10h30 - 10h55
A location problem for cash management centers
Banks manage cash logistics operations, such as satisfying cash needs of branches and ATMs or collecting extra cash and other valuables, through cash management centers (CMCs) located across the geography. In this talk, we present a mathematical program to optimally locate CMCs in a geographical market and discuss solution approaches.
10h55 - 11h20
Branch-and-benders-cut algorithms for the single source capacitated facility location problem
We present two Benders decomposition schemes and a Benders-Branch-and-Cut based exact algorithm for the Single Source Capacitated Facility Location Problem (SSCFLP). In our implementation the Benders subproblems are formulated as set partitioning problems from which LP-based Benders cuts and canonical cuts are derived. Numerical results on benchmark instances demonstrate the effectiveness of the proposed algorithm in reasonable computation times.
11h20 - 11h45
Formulations and approximation algorithms for multi-level facility location problems
We study multi-level uncapacitated p-location problems, a general class of facility location problems.
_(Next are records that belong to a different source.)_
(* ===== verification/Prelude.v ===== *)
(** * A message server for instant messaging

    The program (src/msg_handler) keeps long-lived connections of chat clients.
    I/O threads read frames from the sockets and write frames to them; worker
    threads authenticate users and handle chat messages and keep-alives; a message
    for a user on another server goes there by RPC, through a pool of connections
    that follows a zookeeper registry.  This development models those parts as
    executable functions on explicit state and proves what each promises.

    ** How code becomes definitions

    Imperative code is a function into [outcome] (below): a normal return, a sleep on
    a condition variable, [abort], undefined behaviour, or a loop that does not end.
    [let*] sequences it.  A theorem that an operation "returns" therefore excludes
    null and dangling pointers, accesses out of bounds and use of indeterminate bytes.
    Objects linked by pointers live in finite maps from addresses to records (Heap.v),
    and representation predicates relate a pointer to the sequence it stands for.
    Integers are [Z] with the wrap-around of their C++ type written out ([i32], [u32],
    [u64]) where it can matter.  A method that runs under a mutex, and a handler the
    event loop runs to completion, is one function; concurrency appears as arbitrary
    sequences of such calls, and where the code drops its lock half-way the two halves
    are two functions or, where others may run in between, two steps.  An endless thread loop is given by the function of one turn.
    Loops over data are structural; the others carry fuel taken from the size of the
    data they walk over ([Diverge] when it runs out), and the theorems show that it
    does not (the parser of a message has as much as its input is long).  Virtual calls and other components seen through an interface are type
    classes ([ConnVirtual], [ConnOwner], [IoThread], [MsMessageCollectorCore] with
    [CollectorCoreLaws], and [ImCodec], which the generated
    protocol messages discharge); so are the libraries the program
    calls ([Wire] for the protobuf runtime, [ZooApi], [ZooLaws], [ZkLib] and [ZkLibLaws] for
    zookeeper, [TProtocol], [TProtocolLaws] and [TProtocolReads] for thrift, [Hiredis] and
    [HiredisLaws] for redis, [Libevent] and [LibeventLaws] for the event loop) and the two
    queues of the backend I/O thread whose class is not in the repository
    ([BackendSockets], [BackendPush]).  The clock,
    random numbers, the answers of sockets and of remote calls, boost's regular
    expressions, the iteration order of hash maps and the JSON reader are arguments.

    ** Files

    - Prelude.v, Heap.v, Bytes.v: outcomes, the linked store, machine integers and
      byte buffers.
    - MsMessage.v: messages and their frames (framework/ms/ms_message).
    - MsQueues.v: the queues of messages (framework/ms/ms_message_queue and
      its variants).
    - LibQueues.v, LinkedList.v, StringAlgos.v, Ini.v, Util.v: the library
      (framework/lib): queues, the doubly linked list, string algorithms, the
      configuration file, numbers and hashes.
    - IoPushList.v, IoSampling.v, IoConnection.v, IoAppConnection.v: one connection
      (framework/io): frames waiting to be sent, request counters, the socket state
      machine, and the two classes of connections on top of it.
    - ConnCache.v, IoApp.v, IoAppCluster.v: the connections of one I/O thread and the
      group of I/O threads (framework/io).
    - MsRouter.v: the threads that sort queued messages by I/O thread, by destination
      and by user (framework/ms).
    - UserRouter.v: which connection a user is on (message/im_user_message_router,
      im_user_channel_register_table_local).
    - Protobuf.v, ImPb.v: the protobuf runtime as an interface, with the documented encoding
      as an instance, and the generated messages on top of it (proto/im.pb).
    - ImParser.v, Processors.v: protocol packs, the dispatcher, the workers, the
      authentication and message processors and the broker (message, thrift/broker).
    - WaitList.v, UpdateTasks.v, ConnPool.v, Zookeeper.v, PooledClient.v: the RPC pool
      (thrift/pilot): its lists, the tasks the registry's watcher leaves for the update
      thread, the connections to one replica, the registry, and the client that puts
      them together.
    - Watcher.v: which watcher is told of an event of the registry, and how a server joins
      again (thrift/pilot/watcher_action.h).
    - IoNotify.v, IoAccept.v: waking an I/O thread up, and accepting connections
      (framework/io/io_app.cpp, io_accept.cpp, io_app_accept_service.cpp).
    - Redis.v: redis access and publishing where a user is (framework/lib/redis_operator,
      message/route_info_publisher).
    - Threads.v: starting a thread (framework/lib/posix_thread_factory).
    - ZkSession.v: the handle of a registry client, opened, closed and opened again
      (thrift/pilot/zookeeper_client.cc), and the address a server is registered under.
    - Settings.v: what the broker and the processors take from the configuration file,
      and the number a server is known by (thrift/broker/message_broker.cpp,
      message/im_message_auth_processor.cpp).
    - IoBackend.v: the thread, the cluster and the accepting service for connections
      between servers (framework/io/io_backend.cpp, io_backend_cluster.cpp,
      io_backend_accept_service.cpp).
    - Startup.v: [main], in the order it starts the parts (main.cpp,
      framework/io/io_manager.cpp, the [initialize] and [run] methods).
    - Locks.v, OnceInit.v: locks and their guards (framework/lib/lock.h,
      thrift/pilot/lock.h); objects made at first use, one per thread or one for all
      (framework/lib/TLS.h, thrift/pilot/singleton_adapter.h, object_life_cycle_manager).
    - ThreadLife.v: how long a thread object and its work live, [stop] and [join]
      (framework/lib/thread.h, posix_thread_factory.cpp, the [run] methods).
    - ClientThreads.v: the threads of a pooled client, and finding a client by its path
      (thrift/pilot/pooled_client.inl, conn_pool_factory.inl).
    - ThriftRpc.v: the RPC service between two servers, client and server side, and the
      broker on either end (thrift/gen/Message, ms_types).
    - Client.v: the test programs (client/client.cpp and its variants), which speak the
      protocol from the other side.
    - Delivery.v, ServerFlow.v: an I/O thread with its connections, and the router, the I/O
      threads and the connections composed over one store of messages: the way of a message
      from a worker to the kernel.
    - ChatFlow.v: the message broker put before them, and the histories of all these
      turns.
    - EventLoop.v: setting up the event loops and their notification pairs, the settings of
      a thread, and the accepting thread (framework/io/io_app.cpp, io_backend.cpp,
      io_accept.cpp).
    - ThreadBase.v: the base class with a barrier (thrift/pilot/thread_base).

    Names follow the source: [Class_method] or the plain name of a function; a loop of
    a function has a definition of its own named after it.

    ** What is shown

    - Input: whatever the chunks in which a byte stream arrives, the frames in it are
      handed over in order and complete, except that moving a rest longer than what is
      before it is undefined ([app_reads_stream]); every branch of
      the handling of a frame is given ([app_frame_branches]).
    - Output: bytes are sent in the order of the messages whatever [send] accepts
      ([app_sends_in_order]), the push list keeps its two chains in step
      ([push_list_keeps_message_chain]), and a message pushed to a thread reaches
      exactly the connection it names ([pushMessage_delivers]).
    - The whole way out: however the broker, the other workers, the router, the I/O
      threads and the kernel take turns, what a connection has sent is a prefix of the frames routed to it, in
      order ([frames_sent_in_order]), and nothing is left behind
      ([routed_frames_all_sent]); a chat message the broker takes reaches the socket of every
      target in the table, once each ([chat_reaches_sockets]); the proofs keep for every message the one holder it has
      at a time ([single_holder]).
    - Protocol: parsing what was serialised merges it, with the sizes ByteSize cached
      ([pack_parse_merges]); whatever arrives, a parsed pack is well typed
      ([parsed_pack_well_typed]), and parsing ends ([parsing_ends]).
    - Connections: every accepted socket becomes an open, registered connection
      ([newConnection_opens_all]); the cache of connection objects refines a simple
      specification under which no object is reused in the turn it was closed
      ([cache_refines_spec]); closing releases everything ([whenClosed_releases_all]).
    - Queues: the block queues are FIFO and wake their consumers ([block_queue_fifo],
      [pooled_block_queue_is_fifo]), the priority queue orders by priority
      ([priority_queue_order]), routers and collector partition what they take and keep
      its order ([local_router_delivers], [collector_groups_by_user]).
    - Messages: what becomes of a chat message, an authentication and a keep-alive on
      every branch ([chat_acked_and_forwarded], [auth_admits_or_kicks],
      [touch_registers_named_user], [dispatcher_by_state], [fan_out_one_copy_each],
      [routeList_partitions], [broker_delivers_to_each]); frames and numbers round trip.
    - RPC pool: no connection is ever lent twice, and a step fails exactly when it uses
      a place past the end of the vector of pools
      ([pool_lends_each_client_once], [service_keeps_clients_apart]); the pools follow
      the registry ([refresh_follows_registry], [registry_events_reach_the_pools],
      [update_tasks_are_a_stack], [join_registers_once],
      [lost_node_is_restored]), a remote call ends after at most three attempts
      and gives back every client ([proxy_within_three_attempts]), and errors put a pool out of use for a time that
      grows with their square ([backoff_is_quadratic]).
    - Defects, each with the input that shows it: theorems such as
      [pending_collect_frees_queued], [erasing_leaves_stale_indexes],
      [by_id_never_recovers], [pub_reads_freed_reply] and
      [whenClosed_collects_only_first] state what the code does where that is not what
      it means to do.
    - Threads: no wake-up of an I/O thread for a new connection is lost
      ([no_lost_wakeup]), but one for pushed messages can be
      ([pushed_list_loses_wakeup]); a new thread always has the argument it is given,
      unless a signal interrupts the caller ([launch_hands_argument_over]); and accepted
      sockets reach one thread each under different numbers
      ([accepted_sockets_numbered]); these are invariants of step relations in which the
      actions of both sides interleave freely.  Once a loop is set up, libevent calls a
      handler exactly while one of its notifications is unread
      ([notifications_reach_handlers]); the accepting thread serves
      each of its services ([accepting_serves_each]).
    - Redis: a route is stored whatever the state of the connection, and announced if it
      is alive after that ([publish_makes_route_known]); and reading in chunks is reading each key
      ([mget_reads_every_key]).
    - Connections between servers: as long as they only send, at most one connection to a
      server is registered and every registered one is live
      ([backend_one_connection_per_server]); a message goes
      to that connection or opens it ([backend_message_routed]).
    - The whole program: when [main] has started, all its threads run
      ([main_starts_everything]), and no thread that takes traffic is started before what
      it uses was started or refused by the system ([ready_before_traffic]); what is read from the configuration file
      has the types and ranges the code goes on to use ([broker_settings_typed],
      [client_port_bounds], [instance_names_server]); one session with the registry is
      open at a time ([session_calls_keep_one]).
    - Remote calls: a call reaches the handler of the other server once, with the request
      that was sent, and brings its answer back ([rpc_reaches_handler]); a chat message sent
      through the proxy becomes one message in the queue there for every attempt that gets
      through ([chat_crosses_servers]); and reading ends
      for every input ([rpc_reading_ends]).
    - Shared objects: guards exclude ([guards_exclude]), each thread has an object of its
      own ([tls_object_per_thread]), a singleton is made once ([singleton_made_once]), a
      thread keeps its work alive ([thread_keeps_its_work]), but its owner must not delete
      it ([owner_delete_is_wrong]); these are invariants over all interleavings.
    - Client: what it prints is the stream of frames it is sent, however chunked, except
      that moving a long rest is undefined ([client_prints_stream]), and what it sends is a frame the server reads
      ([client_pack_roundtrip]), as long as it fits ([client_send_bounds]).

    ** Not modelled

    The protobuf runtime and the reflection data the protobuf compiler wrote for it, the
    serialising to a stream and Swap; the vendored JSON headers, whose implementation is
    not in the repository; the protocols and the server of the thrift library; weak memory;
    what the pthread library does with the attributes of a thread; the printing of a stack
    by the signal handler; ThriftServer (thrift/pilot) and the buffers of framework/lib,
    which nothing uses; the log. *)
From stdpp Require Export base gmap list numbers option strings.
From Stdlib Require Export ZArith Lia.
#[global] Open Scope Z_scope.
Lemma lseg_null h ls q : lseg h None ls q → ls = [] ∧ q = None.
Proof. destruct ls; simpl; naive_solver. Qed.

Lemma lseg_Some h l ls : lseg h (Some l) ls None →
  ∃ ls' n, ls = l :: ls' ∧ h !! l = Some n ∧ lseg h (nd_next n) ls' None.
Proof. destruct ls; simpl; naive_solver. Qed.

(** The segment from a pointer to null is determined by the store, so it cannot
    revisit a node. *)
Lemma lseg_det h p ls ks : lseg h p ls None → lseg h p ks None → ls = ks.
Proof.
  revert p ks. induction ls as [|l ls IH]; intros p ks; simpl.
  - intros ->. by intros [-> _]%lseg_null.
  - intros (-> & n & E & Hs) (ks' & n' & -> & E' & Hs')%lseg_Some.
    simplify_eq. f_equal. eauto.
Qed.

Lemma lseg_NoDup h p ls : lseg h p ls None → NoDup ls.
Proof.
  revert p. induction ls as [|l ls IH]; intros p; simpl.
  - constructor.
  - intros (-> & n & E & Hs). constructor; [|eauto].
    intros (l1 & l2 & ->)%list_elem_of_split.
    pose proof Hs as (r & Hs1 & Hs2)%lseg_app.
    simpl in Hs2. destruct Hs2 as (-> & n' & E' & Hs2). simplify_eq.
    pose proof (lseg_det _ _ _ _ Hs Hs2) as Heq.
    apply (f_equal length) in Heq. rewrite length_app in Heq. simpl in Heq. lia.
Qed.

Lemma lseg_length h p ls : lseg h p ls None → (length ls ≤ size h)%nat.
Proof.
  intros Hs. apply NoDup_dom_size; [by eapply lseg_NoDup|].
  intros l. by apply lseg_in with (1:=Hs).
Qed.

Lemma lseg_last h p ls l : lseg h p (ls ++ [l]) None →
  ∃ n, h !! l = Some n ∧ nd_next n = None.
Proof. intros (r & _ & (_ & n & E & Hn))%lseg_app. eauto. Qed.
(* ===== verification/MsQueues.v ===== *)
(** The message queues (framework/ms/ms_message_queue.cpp,
    ms_message_unsafe_queue.cpp, ms_message_block_queue.cpp,
    ms_message_block_queue_limit.cpp, ms_message_priority_queue.cpp).

    All of them link messages through [IMessage::_next].  A method runs between
    [pthread_mutex_lock] and [pthread_mutex_unlock] (or on one thread for the
    unsafe queue), so each is one atomic function on the store and the queue
    record; [pthread_cond_wait] on an empty queue is the outcome [Wait].
    Which consumers sleep, and whom [pthread_cond_signal] wakes, is part of the histories
    of the block queue ([bq_world], [cond_signal]).
    Sizes are [int]s bounded by the number of live messages. *)
From S2P Require Import Prelude Heap Bytes MsMessage.

(** ** ms::MsMessageQueue *)
Record MsMessageQueue := { mq_head : ptr; mq_tail : ptr }.

Definition MsMessageQueue_new : MsMessageQueue := {| mq_head := None; mq_tail := None |}.

(** Takes the whole list. *)
Definition MsMessageQueue_get (q : MsMessageQueue) : ptr * MsMessageQueue :=
  (mq_head q, {| mq_head := None; mq_tail := None |}).

(** Appends the list that starts at [v]. *)
Definition MsMessageQueue_put (h : mheap) (q : MsMessageQueue) (v : ptr)
    : outcome (mheap * MsMessageQueue) :=
  let* (h, hd) := link_tail h (mq_head q) (mq_tail q) v in
  let* (t, _) := walk_last (S (size h)) h v 1 in
  Ret (h, {| mq_head := hd; mq_tail := t |}).

(** ** ms::MsMessageUnsafeQueue *)
Record MsMessageUnsafeQueue := { uq_head : ptr; uq_tail : ptr; uq_total_size : Z }.

Definition MsMessageUnsafeQueue_new : MsMessageUnsafeQueue :=
  {| uq_head := None; uq_tail := None; uq_total_size := 0 |}.

Definition MsMessageUnsafeQueue_getAll (q : MsMessageUnsafeQueue)
    : ptr * MsMessageUnsafeQueue :=
  (uq_head q, {| uq_head := None; uq_tail := None; uq_total_size := 0 |}).

Definition MsMessageUnsafeQueue_get (h : mheap) (q : MsMessageUnsafeQueue)
    : outcome (ptr * MsMessageUnsafeQueue) :=
  match uq_head q with
  | None => Ret (None, q)
  | Some l =>
      let* m := load h (Some l) in
      let hd := msg_next m in
      Ret (Some l,
           {| uq_head := hd;
              uq_tail := match hd with None => None | Some _ => uq_tail q end;
              uq_total_size := uq_total_size q - 1 |})
  end.

(** It does not reset [msg->_next]. *)
Definition MsMessageUnsafeQueue_put (h : mheap) (q : MsMessageUnsafeQueue) (msg : ptr)
    : outcome (mheap * MsMessageUnsafeQueue) :=
  let* (h, hd) := link_tail h (uq_head q) (uq_tail q) msg in
  Ret (h, {| uq_head := hd; uq_tail := msg; uq_total_size := uq_total_size q + 1 |}).

(** ** ms::MsMessageBlockQueue *)
Record MsMessageBlockQueue := { bq_list : ptr; bq_tail : ptr; bq_list_size : Z }.

Definition MsMessageBlockQueue_new : MsMessageBlockQueue :=
  {| bq_list := None; bq_tail := None; bq_list_size := 0 |}.

Definition MsMessageBlockQueue_getQueueSize (q : MsMessageBlockQueue) : Z :=
  bq_list_size q.

Definition MsMessageBlockQueue_get (q : MsMessageBlockQueue)
    : outcome (ptr * MsMessageBlockQueue) :=
  if bq_list_size q =? 0 then Wait
  else Ret (bq_list q, {| bq_list := None; bq_tail := None; bq_list_size := 0 |}).

(** [while (--count) item = item->_next;] *)
Fixpoint advance (fuel : nat) (h : mheap) (item : ptr) (count : Z) : outcome ptr :=
  match fuel with
  | O => Diverge
  | S fuel =>
      let count := count - 1 in
      if count =? 0 then Ret item
      else let* m := load h item in advance fuel h (msg_next m) count
  end.

Definition MsMessageBlockQueue_getN (h : mheap) (q : MsMessageBlockQueue) (count : Z)
    : outcome (ptr * mheap * MsMessageBlockQueue) :=
  if bq_list_size q =? 0 then Wait
  else if count <? bq_list_size q then
    let* item := advance (S (size h)) h (bq_list q) count in
    let* m := load h item in
    let* h' := store_next h item None in
    Ret (bq_list q, h',
         {| bq_list := msg_next m; bq_tail := bq_tail q;
            bq_list_size := bq_list_size q - count |})
  else
    Ret (bq_list q, h, {| bq_list := None; bq_tail := None; bq_list_size := 0 |}).

Definition MsMessageBlockQueue_put (h : mheap) (q : MsMessageBlockQueue) (v : ptr)
    : outcome (mheap * MsMessageBlockQueue) :=
  let* h := store_next h v None in
  let* (h, hd) := link_tail h (bq_list q) (bq_tail q) v in
  Ret (h, {| bq_list := hd; bq_tail := v; bq_list_size := bq_list_size q + 1 |}).

Definition MsMessageBlockQueue_putList (h : mheap) (q : MsMessageBlockQueue) (v : ptr)
    : outcome (mheap * MsMessageBlockQueue) :=
  let* (h, hd) := link_tail h (bq_list q) (bq_tail q) v in
  let* (t, count) := walk_last (S (size h)) h v 1 in
  Ret (h, {| bq_list := hd; bq_tail := t; bq_list_size := bq_list_size q + count |}).

(** ** io::MsMessageBlockQueueLimit *)
Inductive limit_flag := NORMAL | BLOCK.

Record MsMessageBlockQueueLimit := {
  lq_list : ptr; lq_tail : ptr; lq_list_size : Z;
  lq_block_threshold : Z; lq_unblock_threshold : Z; lq_flag : limit_flag }.

Definition MsMessageBlockQueueLimit_new : MsMessageBlockQueueLimit :=
  {| lq_list := None; lq_tail := None; lq_list_size := 0;
     lq_block_threshold := 10000; lq_unblock_threshold := 5000; lq_flag := NORMAL |}.

Definition lq_with_list (q : MsMessageBlockQueueLimit) (hd tl : ptr) (size : Z)
    : MsMessageBlockQueueLimit :=
  {| lq_list := hd; lq_tail := tl; lq_list_size := size;
     lq_block_threshold := lq_block_threshold q;
     lq_unblock_threshold := lq_unblock_threshold q; lq_flag := lq_flag q |}.

Definition lq_with_flag (q : MsMessageBlockQueueLimit) (f : limit_flag)
    : MsMessageBlockQueueLimit :=
  {| lq_list := lq_list q; lq_tail := lq_tail q; lq_list_size := lq_list_size q;
     lq_block_threshold := lq_block_threshold q;
     lq_unblock_threshold := lq_unblock_threshold q; lq_flag := f |}.

Definition MsMessageBlockQueueLimit_get (q : MsMessageBlockQueueLimit)
    : outcome (ptr * MsMessageBlockQueueLimit) :=
  if lq_list_size q =? 0 then Wait
  else Ret (lq_list q, lq_with_list q None None 0).

Definition MsMessageBlockQueueLimit_getN (h : mheap) (q : MsMessageBlockQueueLimit)
    (count : Z) : outcome (ptr * mheap * MsMessageBlockQueueLimit) :=
  if lq_list_size q =? 0 then Wait
  else if count <? lq_list_size q then
    let* item := advance (S (size h)) h (lq_list q) count in
    let* m := load h item in
    let* h' := store_next h item None in
    Ret (lq_list q, h',
         lq_with_list q (msg_next m) (lq_tail q) (lq_list_size q - count))
  else Ret (lq_list q, h, lq_with_list q None None 0).

Definition MsMessageBlockQueueLimit__put (h : mheap) (q : MsMessageBlockQueueLimit)
    (v : ptr) : outcome (mheap * MsMessageBlockQueueLimit) :=
  let* (h, hd) := link_tail h (lq_list q) (lq_tail q) v in
  Ret (h, lq_with_list q hd v (lq_list_size q + 1)).

(** The cases of the [switch] end without [break], so each falls through into
    the next one and the last into [default: abort()]. *)
Definition limit_case_default (h : mheap) (q : MsMessageBlockQueueLimit) (ret : Z)
    : outcome (Z * mheap * MsMessageBlockQueueLimit) := Abort.

Definition limit_case_BLOCK (h : mheap) (q : MsMessageBlockQueueLimit) (v : ptr)
    : outcome (Z * mheap * MsMessageBlockQueueLimit) :=
  if lq_list_size q <=? lq_unblock_threshold q then
    let* (h, q) := MsMessageBlockQueueLimit__put h (lq_with_flag q NORMAL) v in
    limit_case_default h q 0
  else limit_case_default h q (-1).

Definition limit_case_NORMAL (h : mheap) (q : MsMessageBlockQueueLimit) (v : ptr)
    : outcome (Z * mheap * MsMessageBlockQueueLimit) :=
  if lq_list_size q <? lq_block_threshold q then
    let* (h, q) := MsMessageBlockQueueLimit__put h q v in
    limit_case_BLOCK h q v
  else limit_case_BLOCK h (lq_with_flag q BLOCK) v.

Definition MsMessageBlockQueueLimit_put (h : mheap) (q : MsMessageBlockQueueLimit)
    (v : ptr) : outcome (Z * mheap * MsMessageBlockQueueLimit) :=
  let* h := store_next h v None in
  match lq_flag q with
  | NORMAL => limit_case_NORMAL h q v
  | BLOCK => limit_case_BLOCK h q v
  end.

(** ** ms::MsMessagePriorityQueue *)
Record MsMessagePriorityQueue := {
  pq_priority_num : Z; pq_pri_queue : list MsMessageUnsafeQueue; pq_total_size : Z }.

(** Constructor followed by [init(priority_num)]. *)
Definition MsMessagePriorityQueue_init (priority_num : Z)
    : outcome MsMessagePriorityQueue :=
  let* _ := assert_ (0 <? priority_num) in
  let priority_num := if priority_num <=? 0 then 1 else priority_num in
  Ret {| pq_priority_num := priority_num;
         pq_pri_queue := replicate (Z.to_nat priority_num) MsMessageUnsafeQueue_new;
         pq_total_size := 0 |}.

Definition MsMessagePriorityQueue_total_size (q : MsMessagePriorityQueue) : Z :=
  foldl (λ size u, size + uq_total_size u) 0
    (take (Z.to_nat (pq_priority_num q)) (pq_pri_queue q)).

(** [_get]: the first non-empty class; [done] are the classes already seen. *)
Fixpoint pq_scan (h : mheap) (done qs : list MsMessageUnsafeQueue)
    : outcome (ptr * list MsMessageUnsafeQueue) :=
  match qs with
  | [] => Ret (None, done)
  | u :: qs =>
      if 0 <? uq_total_size u then
        let* (v, u') := MsMessageUnsafeQueue_get h u in
        Ret (v, done ++ u' :: qs)
      else pq_scan h (done ++ [u]) qs
  end.

Definition MsMessagePriorityQueue_get (h : mheap) (q : MsMessagePriorityQueue)
    : outcome (ptr * mheap * MsMessagePriorityQueue) :=
  if pq_total_size q =? 0 then Wait
  else
    let* (value, qs) := pq_scan h [] (pq_pri_queue q) in
    let* h := store_next h value None in
    Ret (value, h,
         {| pq_priority_num := pq_priority_num q; pq_pri_queue := qs;
            pq_total_size := pq_total_size q - 1 |}).

Definition MsMessagePriorityQueue_put (h : mheap) (q : MsMessagePriorityQueue)
    (msg : ptr) (priority : Z) : outcome (mheap * MsMessagePriorityQueue) :=
  if pq_priority_num q <=? priority then Ret (h, q)
  else if priority <? 0 then Fault
  else
    match pq_pri_queue q !! Z.to_nat priority with
    | None => Fault
    | Some u =>
        let* (h, u') := MsMessageUnsafeQueue_put h u msg in
        Ret (h, {| pq_priority_num := pq_priority_num q;
                   pq_pri_queue := <[Z.to_nat priority := u']> (pq_pri_queue q);
                   pq_total_size := pq_total_size q + 1 |})
    end.

(** ** Representation *)
Definition mq_rep (h : mheap) (q : MsMessageQueue) (ls : list loc) : Prop :=
  is_queue h (mq_head q) (mq_tail q) ls.

Definition uq_rep (h : mheap) (q : MsMessageUnsafeQueue) (ls : list loc) : Prop :=
  is_queue h (uq_head q) (uq_tail q) ls ∧ uq_total_size q = Z.of_nat (length ls).

Definition bq_rep (h : mheap) (q : MsMessageBlockQueue) (ls : list loc) : Prop :=
  is_queue h (bq_list q) (bq_tail q) ls ∧ bq_list_size q = Z.of_nat (length ls).

Definition lq_rep (h : mheap) (q : MsMessageBlockQueueLimit) (ls : list loc) : Prop :=
  is_queue h (lq_list q) (lq_tail q) ls ∧ lq_list_size q = Z.of_nat (length ls).

(** One list per priority class, all disjoint. *)
Definition pq_rep (h : mheap) (q : MsMessagePriorityQueue) (lss : list (list loc)) : Prop :=
  Forall2 (uq_rep h) (pq_pri_queue q) lss ∧
  NoDup (mjoin lss) ∧
  pq_priority_num q = Z.of_nat (length lss) ∧
  pq_total_size q = Z.of_nat (length (mjoin lss)).

(** What a queue promises to the components that hand messages to it: putting an
    unlinked message the queue does not hold succeeds, the queue then holds it,
    and only links change. *)
Class MsgSink (Q : Type) := {
  sink_rep : mheap → Q → list loc → Prop;
  sink_put : mheap → Q → ptr → outcome (mheap * Q);
  sink_rep_NoDup h q ls : sink_rep h q ls → NoDup ls;
  sink_rep_alloc h q ls l : sink_rep h q ls → l ∈ ls → is_Some (h !! l);
  sink_rep_frame h h' q ls :
    (∀ l, l ∈ ls → h' !! l = h !! l) → sink_rep h q ls → sink_rep h' q ls;
  sink_put_spec h q ls l m :
    sink_rep h q ls → h !! l = Some m → msg_next m = None → l ∉ ls →
    ∃ h' q' ls', sink_put h q (Some l) = Ret (h', q') ∧ sink_rep h' q' ls' ∧
      ls' ≡ₚ l :: ls ∧ relinks h h' (l :: ls) }.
We use a combinatorial representation of the general problem where the objective function satisfies the submodularity property, and we exploit this characterization to derive worst-case bounds for a greedy heuristic. We obtain sharper bounds when the setup cost for opening facilities is zero. Moreover, we introduce a mixed integer linear programming formulation for the problem based on the submodularity property. Some computational results are summarized in the presentation.
11h45 - 12h10
Facility location under service level constraints for heterogeneous customers
We study the problem of locating service facilities to serve heterogeneous customers. Customers
requiring service are classified as either high priority or low priority, where high priority patients are always
served on a priority basis. The problem is to optimally locate service facilities and allocate their service
zones to satisfy the coverage and service level constraints defined based on waiting time distribution of each priority class. For this, we model the network of service facilities as spatially distributed priority queues, whose locations and user allocations need to be determined. The resulting integer programming problem is challenging to solve, especially in absence of any known analytical expression for the service level function of low priority customers. We develop a cutting plane based solution algorithm, exploiting the service level function of low priority customers to approximate
its non-linearity using tangent planes, determined numerically using matrix geometric method.